Records from a data source
····················

(* ===== verification/Fleet.v ===== *)
(** The fleet of workers in the storage protocol: registration, heartbeats,
    demand, and the retention of worker rows.

    SQL functions of [pgtask-postgres/migrations]: [register_worker],
    [heartbeat_worker], [live_worker_count] and [queue_demand] of 0001,
    [sample_queue_demand] of 0004 and [delete_expired_workers] of 0014. *)

From stdpp Require Import sorting.
From S2P Require Import Prelude Text Identifier Json TaskTypes Rows Tables Protocol.

(** ** Registration *)

(** One element of the arrays [register_worker] unnests together. *)
Abbreviation HandlerPolicy := (list Z * Z * RetryColumns)%type (only parsing).

(** [INSERT INTO pgtask.workers ... ON CONFLICT (id) DO UPDATE]. *)
Definition upsert_worker (now : time) (id : uuid) (queue version : rstring) (expires_at : time)
    (old : option WorkerRow) : WorkerRow := {|
  wk_id := id; wk_queue_name := queue; wk_version := version; wk_draining := false;
  wk_started_at := default now (wk_started_at <$> old); wk_heartbeat_at := now;
  wk_expires_at := expires_at |}.

(** The capabilities of the worker replaced by [requested]. *)
Definition replace_capabilities (id : uuid) (requested : list HandlerPolicy) (caps : gset (Z * list Z * Z))
    : gset (Z * list Z * Z) :=
  filter (fun c => c.1.1 <> id) caps ∪ list_to_set (map (fun r => (id, r.1.1, r.1.2)) requested).

(** No policy of the queue is other than requested. *)
Definition policies_agree (queue : rstring) (d : Db) (r : HandlerPolicy) : bool :=
  match policies d !! (queue, r.1.1, r.1.2) with
  | Some y => bool_decide (y = r.2)
  | None => true
  end.

Definition put_policy (queue : rstring) (m : gmap (list Z * list Z * Z) RetryColumns) (r : HandlerPolicy)
    : gmap (list Z * list Z * Z) RetryColumns :=
  match m !! (queue, r.1.1, r.1.2) with
  | Some _ => m
  | None => <[(queue, r.1.1, r.1.2) := r.2]> m
  end.

Definition register_worker (e : Env) (id : uuid) (queue version : rstring) (requested : list HandlerPolicy)
    (ttl_ms : Z) (d : Db) : stmt unit :=
  guard? negb (bool_decide (requested = [])) else invalid_parameter;
  guard? bool_decide (NoDup (map fst requested)) else invalid_parameter;
  guard? 0 <? ttl_ms else invalid_parameter;
  guard? sql_name_check MAX_QUEUE_NAME_BYTES queue else check_violation;
  let now := e_now e in
  let d := ensure_queue now queue d in
  let worker := upsert_worker now id queue version (now + milliseconds ttl_ms) (workers d !! id) in
  guard? forallb (fun r => 0 <? r.1.2) requested else check_violation;
  let d := set_workers (<[id := worker]> (workers d))
             (replace_capabilities id requested (worker_capabilities d)) d in
  guard? forallb (policies_agree queue d) requested else check_violation;
  guard? forallb (fun r => bool_decide (is_Some (y_kind r.2))) requested else not_null_violation;
  guard? forallb (fun r => retry_columns_check r.2) requested else check_violation;
  Ok (set_policies (foldl (put_policy queue) (policies d) requested) d, tt).

(** ** Heartbeats *)

Definition beat (now : time) (ttl_ms : Z) (draining : bool) (w : WorkerRow) : WorkerRow := {|
  wk_id := wk_id w; wk_queue_name := wk_queue_name w; wk_version := wk_version w;
  wk_draining := draining; wk_started_at := wk_started_at w; wk_heartbeat_at := now;
  wk_expires_at := now + milliseconds ttl_ms |}.

Definition heartbeat_worker (e : Env) (id : uuid) (ttl_ms : Z) (draining : bool) (d : Db) : stmt bool :=
  match workers d !! id with
  | Some w =>
      if 0 <? ttl_ms
      then Ok (set_workers (<[id := beat (e_now e) ttl_ms draining w]> (workers d)) (worker_capabilities d) d, true)
      else Ok (d, false)
  | None => Ok (d, false)
  end.

Definition live (now : time) (w : WorkerRow) : bool := now <? wk_expires_at w.

Definition live_workers (now : time) (queue : rstring) (d : Db) : list (uuid * WorkerRow) :=
  filter (fun kw : uuid * WorkerRow => wk_queue_name kw.2 = queue /\ live now kw.2 = true)
    (map_to_list (workers d)).

Definition live_worker_count (e : Env) (queue : rstring) (d : Db) : Z := len (live_workers (e_now e) queue d).

(** ** Demand *)

(** [EXISTS (SELECT 1 FROM pgtask.workers JOIN pgtask.worker_capabilities ...)]:
    a live worker of the queue that is not draining can run the task. *)
Definition routable (now : time) (d : Db) (t : TaskRec) : bool :=
  existsb (fun kw : uuid * WorkerRow =>
    bool_decide (wk_queue_name kw.2 = k_queue_name t) && negb (wk_draining kw.2) && live now kw.2
    && bool_decide ((kw.1, sp_task_name (k_spec t), sp_handler_version (k_spec t)) ∈ worker_capabilities d))
    (map_to_list (workers d)).

(** The due tasks of a queue that is not paused. *)
Definition ready_tasks (now : time) (queue : rstring) (d : Db) : list (uuid * TaskRec) :=
  match queues d !! queue with
  | Some u =>
      match u_paused_at u with
      | Some _ => []
      | None => filter (fun kt : uuid * TaskRec =>
          k_queue_name kt.2 = queue /\ k_state kt.2 = Pending /\ k_run_at kt.2 <= now) (map_to_list (tasks d))
      end
  | None => []
  end.

(** [count( * ) FILTER (WHERE p)]. *)
Definition count_where {A} (p : A -> bool) (l : list A) : Z := len (filter (fun a => p a = true) l).

(** [queue_demand]: ready, capable and unroutable tasks. *)
Definition queue_demand (e : Env) (queue : rstring) (caps : list (list Z * Z)) (d : Db)
    : result sqlstate (Z * Z * Z) :=
  guard? negb (bool_decide (caps = [])) else invalid_parameter;
  let ready := ready_tasks (e_now e) queue d in
  Ok (len ready, count_where (fun kt => capable caps kt.2) ready,
      count_where (fun kt => negb (routable (e_now e) d kt.2)) ready).

(** The row [sample_queue_demand] returns: whether it sampled, and the counts. *)
Abbreviation Sample := (bool * Z * Z * Z)%type (only parsing).

Definition last_sample (queue : rstring) (d : Db) : Sample :=
  match demand d !! queue with
  | Some s => (false, dm_live_workers s, dm_routable_tasks s, dm_unroutable_tasks s)
  | None => (false, 0, 0, 0)
  end.

(** The sample is younger than nine tenths of the interval. *)
Definition sample_fresh (now : time) (interval_ms : Z) (queue : rstring) (d : Db) : bool :=
  match demand d !! queue with
  | Some s => now - milliseconds (interval_ms - Z.quot interval_ms 10) <? dm_sampled_at s
  | None => false
  end.

(** [advisory_lock] is what [pg_try_advisory_xact_lock] answers, and [row_lock]
    whether the UPDATE got the row before its lock timeout. *)
Definition sample_queue_demand (e : Env) (advisory_lock row_lock : bool) (queue : rstring) (interval_ms : Z)
    (d : Db) : stmt Sample :=
  guard? 0 <? interval_ms else invalid_parameter;
  let now := e_now e in
  match queues d !! queue with
  | None => Ok (d, (false, 0, 0, 0))
  | Some _ =>
      if negb advisory_lock || sample_fresh now interval_ms queue d then Ok (d, last_sample queue d)
      else
        let ready := ready_tasks now queue d in
        let live := len (live_workers now queue d) in
        let routable_tasks := count_where (fun kt => routable now d kt.2) ready in
        let unroutable_tasks := len ready - routable_tasks in
        if row_lock
        then Ok (set_demand (<[queue := {| dm_sampled_at := now; dm_live_workers := live;
                                           dm_routable_tasks := routable_tasks;
                                           dm_unroutable_tasks := unroutable_tasks |}]> (demand d)) d,
                 (true, live, routable_tasks, unroutable_tasks))
        else Ok (d, last_sample queue d)
  end.

(** ** Retention *)

(** [ORDER BY workers.expires_at, workers.id]. *)
Definition worker_expiry_le (a b : uuid * WorkerRow) : Prop :=
  wk_expires_at a.2 < wk_expires_at b.2 \/ (wk_expires_at a.2 = wk_expires_at b.2 /\ a.1 <= b.1).
Global Instance worker_expiry_le_dec : RelDecision worker_expiry_le.
Proof. intros a b. unfold worker_expiry_le. solve_decision. Defined.

Definition expired_workers (e : Env) (grace_ms limit : Z) (d : Db) : list (uuid * WorkerRow) :=
  take (Z.to_nat limit) (merge_sort worker_expiry_le
    (filter (fun kw : uuid * WorkerRow =>
       wk_expires_at kw.2 <= e_now e - milliseconds grace_ms /\ kw.1 ∉ e_locked e) (map_to_list (workers d)))).

(** DELETE of workers, with the cascade to their capabilities. *)
Definition delete_expired_workers (e : Env) (grace_ms limit : Z) (d : Db) : stmt Z :=
  let rows := expired_workers e grace_ms limit d in
  Ok (set_workers (foldl (fun m kw => delete kw.1 m) (workers d) rows)
        (filter (fun c => c.1.1 ∉ map fst rows) (worker_capabilities d)) d, len rows).

(** ** The calls together *)

Inductive fleet_call : Type :=
| FRegister (id : uuid) (queue version : rstring) (requested : list HandlerPolicy) (ttl_ms : Z)
| FHeartbeat (id : uuid) (ttl_ms : Z) (draining : bool)
| FSample (advisory_lock row_lock : bool) (queue : rstring) (interval_ms : Z)
| FDeleteWorkers (grace_ms limit : Z).

Definition exec_fleet (c : fleet_call) (e : Env) (d : Db) : result sqlstate Db :=
  match c with
  | FRegister id q v r ms => fst <$> register_worker e id q v r ms d
  | FHeartbeat id ms draining => fst <$> heartbeat_worker e id ms draining d
  | FSample a r q ms => fst <$> sample_queue_demand e a r q ms d
  | FDeleteWorkers ms limit => fst <$> delete_expired_workers e ms limit d
  end.

(** They leave the tasks and what hangs on them alone. *)
Lemma exec_fleet_tables c e d d' :
  exec_fleet c e d = Ok d' ->
  tasks d' = tasks d /\ attempts d' = attempts d /\ checkpoints d' = checkpoints d /\ keys d' = keys d /\
  waits d' = waits d /\ result_waits d' = result_waits d /\ schedules d' = schedules d.
Proof.
  destruct c; cbn [exec_fleet]; intros H.
  - destruct (register_worker _ _ _ _ _ _ _) as [[d1 u]|] eqn:E; [|done]. injection H as <-.
    unfold register_worker in E. ok_inv. unfold ensure_queue in *. case_match; by simplify_eq.
  - unfold heartbeat_worker in H. repeat case_match; by simplify_eq/=.
  - unfold sample_queue_demand in H. repeat case_match; by simplify_eq/=.
  - by injection H as <-.
Qed.

(** A policy is stored once. *)
Lemma put_policy_keeps queue m r : m ⊆ put_policy queue m r.
Proof. unfold put_policy. case_match; [done|]. by apply insert_subseteq. Qed.

Lemma put_policies_keep queue l : forall m, m ⊆ foldl (put_policy queue) m l.
Proof.
  induction l as [|r l IH]; intros m; cbn; [done|]. etransitivity; [apply put_policy_keeps|apply IH].
Qed.

Lemma exec_fleet_policies c e d d' : exec_fleet c e d = Ok d' -> policies d ⊆ policies d'.
Proof.
  destruct c; cbn [exec_fleet]; intros H.
  - destruct (register_worker _ _ _ _ _ _ _) as [[d1 u]|] eqn:E; [|done]. injection H as <-.
    unfold register_worker in E. ok_inv. simplify_eq. cbn. etransitivity; [|apply put_policies_keep].
    unfold ensure_queue. by case_match.
  - unfold heartbeat_worker in H. repeat case_match; by simplify_eq/=.
  - unfold sample_queue_demand in H. repeat case_match; by simplify_eq/=.
  - by injection H as <-.
Qed.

····················

# WHAT THE TASK REQUIRES
Repeat word for word every line from the start of the entries to the line holding "(** [INSERT INTO", inclusive, and nothing else.

# PROBLEM SOLUTION
(* ===== verification/Fleet.v ===== *)
(** The fleet of workers in the storage protocol: registration, heartbeats,
    demand, and the retention of worker rows.

    SQL functions of [pgtask-postgres/migrations]: [register_worker],
    [heartbeat_worker], [live_worker_count] and [queue_demand] of 0001,
    [sample_queue_demand] of 0004 and [delete_expired_workers] of 0014. *)

From stdpp Require Import sorting.
From S2P Require Import Prelude Text Identifier Json TaskTypes Rows Tables Protocol.

(** ** Registration *)

(** One element of the arrays [register_worker] unnests together. *)
Abbreviation HandlerPolicy := (list Z * Z * RetryColumns)%type (only parsing).

(** [INSERT INTO pgtask.workers ... ON CONFLICT (id) DO UPDATE]. *)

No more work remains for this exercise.